- _WHAT IS NEEDED_
Gather each line in the entries that includes the string "BodyError".

Stored data:
----

(** X22: the analysis endpoint always answers.  Its handler never
    throws: the status is 200, 400 or 500.  It is 400 exactly when the
    body has neither a URL nor a description, before anything is called.
    A URL takes precedence: the description is then not read, also when
    the URL is not a YouTube one.  A 500 carries the message of the
    error, which is logged; and without an API key the answer is never
    a 200. *)
Theorem analyze_route_responds (w : World) (request : NextRequest) (tr : list Event) :
  (forall body, request = inr body -> opt_truthy (youtubeUrl body) = true ->
                POST w request tr = POST w (inr (urlOnly body)) tr) /\
  exists resp,
    POST w request tr = (inr resp, trace_after (POST w request) tr) /\
    (http_status resp = 200 \/ http_status resp = 400 \/ http_status resp = 500)%N /\
    (http_status resp = 400%N <->
     exists body, request = inr body /\ opt_truthy (youtubeUrl body) = false /\
                  opt_truthy (description body) = false) /\
    (http_status resp = 400%N -> trace_after (POST w request) tr = tr) /\
    (http_status resp = 500%N ->
     exists e before,
       http_body resp = BodyError (error_message e) /\
       trace_after (POST w request) tr
       = before ++ [EvConsoleError (js "Analysis error:") (Some e)]) /\
    (has_key w = false -> http_status resp <> 200%N).
Proof.
  split.
  { intros body -> Hu.
    assert (Hb : opt_truthy (youtubeUrl body) || opt_truthy (description body) = true)
      by (now rewrite Hu).
    assert (Hb' : opt_truthy (youtubeUrl (urlOnly body))
                  || opt_truthy (description (urlOnly body)) = true)
      by (cbn [urlOnly youtubeUrl]; now rewrite Hu).
    rewrite (POST_analyzer w body tr Hb), (POST_analyzer w (urlOnly body) tr Hb').
    cbn [urlOnly youtubeUrl]. rewrite Hu. reflexivity. }
  unfold trace_after.
  destruct request as [f|body].
  { exists {| http_status := 500; http_body := BodyError (failure_message f) |}.
    split; [reflexivity|]. cbn [fst snd http_status http_body].
    split; [right; now right|].
    split; [split; [discriminate | intros (body & E & _); discriminate E]|].
    split; [discriminate|].
    split; [|discriminate].
    intros _. exists (thrown f), tr. split; reflexivity. }
  destruct (opt_truthy (youtubeUrl body) || opt_truthy (description body)) eqn:Hb.
  - assert (Hnot400 : ~ exists body', @inr Failure _ body = inr body' /\
                                      opt_truthy (youtubeUrl body') = false /\
                                      opt_truthy (description body') = false).
    { intros (body' & E & H1 & H2). injection E as <-.
      rewrite H1, H2 in Hb. discriminate. }
    assert (Hnokey : has_key w = false ->
              forall a tr',
                (if opt_truthy (youtubeUrl body)
                 then analyzeVideo w (nullish (youtubeUrl body) [])
                 else analyzeDescription w (nullish (description body) [])) tr
                <> (inr a, tr')).
    { intros Hk a tr' H. destruct (opt_truthy (youtubeUrl body)).
      - destruct (analyzeVideo_run w (nullish (youtubeUrl body) []) tr)
          as (t & md & tr2 & _ & Hrun).
        rewrite Hrun in H.
        destruct (negb (truthy t) && negb (truthy (title md))); [discriminate H|].
        rewrite completion_no_key in H by exact Hk. discriminate H.
      - rewrite analyzeDescription_run, completion_no_key in H by exact Hk.
        discriminate H. }
    rewrite (POST_analyzer w body tr Hb).
    set (run := (if opt_truthy (youtubeUrl body)
                 then analyzeVideo w (nullish (youtubeUrl body) [])
                 else analyzeDescription w (nullish (description body) [])) tr) in *.
    destruct run as [[e|a] tr'] eqn:Hm.
    + exists {| http_status := 500; http_body := BodyError (error_message e) |}.
      split; [reflexivity|]. cbn [fst snd http_status http_body].
      split; [right; now right|].
      split; [split; [discriminate | intros H; now elim Hnot400]|].
      split; [discriminate|].
      split; [|discriminate].
      intros _. exists e, tr'. split; reflexivity.
    + exists {| http_status := 200; http_body := BodyAnalysis a |}.
      split; [reflexivity|]. cbn [fst snd http_status http_body].
      split; [now left|].
      split; [split; [discriminate | intros H; now elim Hnot400]|].
      split; [discriminate|].
      split; [discriminate|].
      intros Hk _. exact (Hnokey Hk a tr' eq_refl).
  - rewrite (POST_missing w body tr Hb).
    eexists. split; [reflexivity|]. cbn [fst snd http_status http_body].
    pose proof Hb as Hb'. apply orb_false_iff in Hb' as [H1 H2].
    split; [right; now left|].
    split; [split; [intros _; exists body; auto | reflexivity]|].
    split; [reflexivity|].
    split; discriminate.
Qed.

End AnalyzeRouteProperties.

Module SuggestionsRouteProperties.
Import OpenRouter TextSuggestionsRoute.
Import Generation Completion ProviderFacts RouteBodies.

Lemma POST_suggest w body tr :
  opt_truthy (topic body) = true ->
  POST w (inr body) tr =
  let tr' := afterRequest w tr
               (fun k => completionRequest k (suggestionsMessages body) suggestionsOptions) in
  match completion w (calls tr) (suggestionsMessages body) suggestionsOptions with
  | inl e =>
      (inr {| http_status := 500; http_body := BodyError fixedMessage |},
       tr' ++ [EvConsoleError (js "Text suggestion error:") (Some e)])
  | inr text =>
      match JSON_parse w (VideoAnalyzer.strip_fences text) with
      | inl f =>
          (inr {| http_status := 500; http_body := BodyError fixedMessage |},
           tr' ++ [EvConsoleError (js "Text suggestion error:") (Some (thrown f))])
      | inr v =>
          (inr {| http_status := 200; http_body := BodySuggestions v |}, tr')
      end
  end.
Proof.
  intros Ht. unfold POST, try_catch, fixedMessage.
  rewrite bind_run. unfold builtin at 1, lift.
  cbn [raising]. rewrite Ht. cbn [negb].
  rewrite bind_run, textCompletion_outcome. cbv zeta.
  destruct (completion w (calls tr) _ _) as [e|text]; [reflexivity|].
  rewrite bind_run. unfold builtin, lift.
  destruct (JSON_parse w _) as [f|v]; reflexivity.
Qed.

----

- _EXERCISE SOLUTION_
       http_body resp = BodyError (error_message e) /\
  { exists {| http_status := 500; http_body := BodyError (failure_message f) |}.
    + exists {| http_status := 500; http_body := BodyError (error_message e) |}.
      (inr {| http_status := 500; http_body := BodyError fixedMessage |},
          (inr {| http_status := 500; http_body := BodyError fixedMessage |},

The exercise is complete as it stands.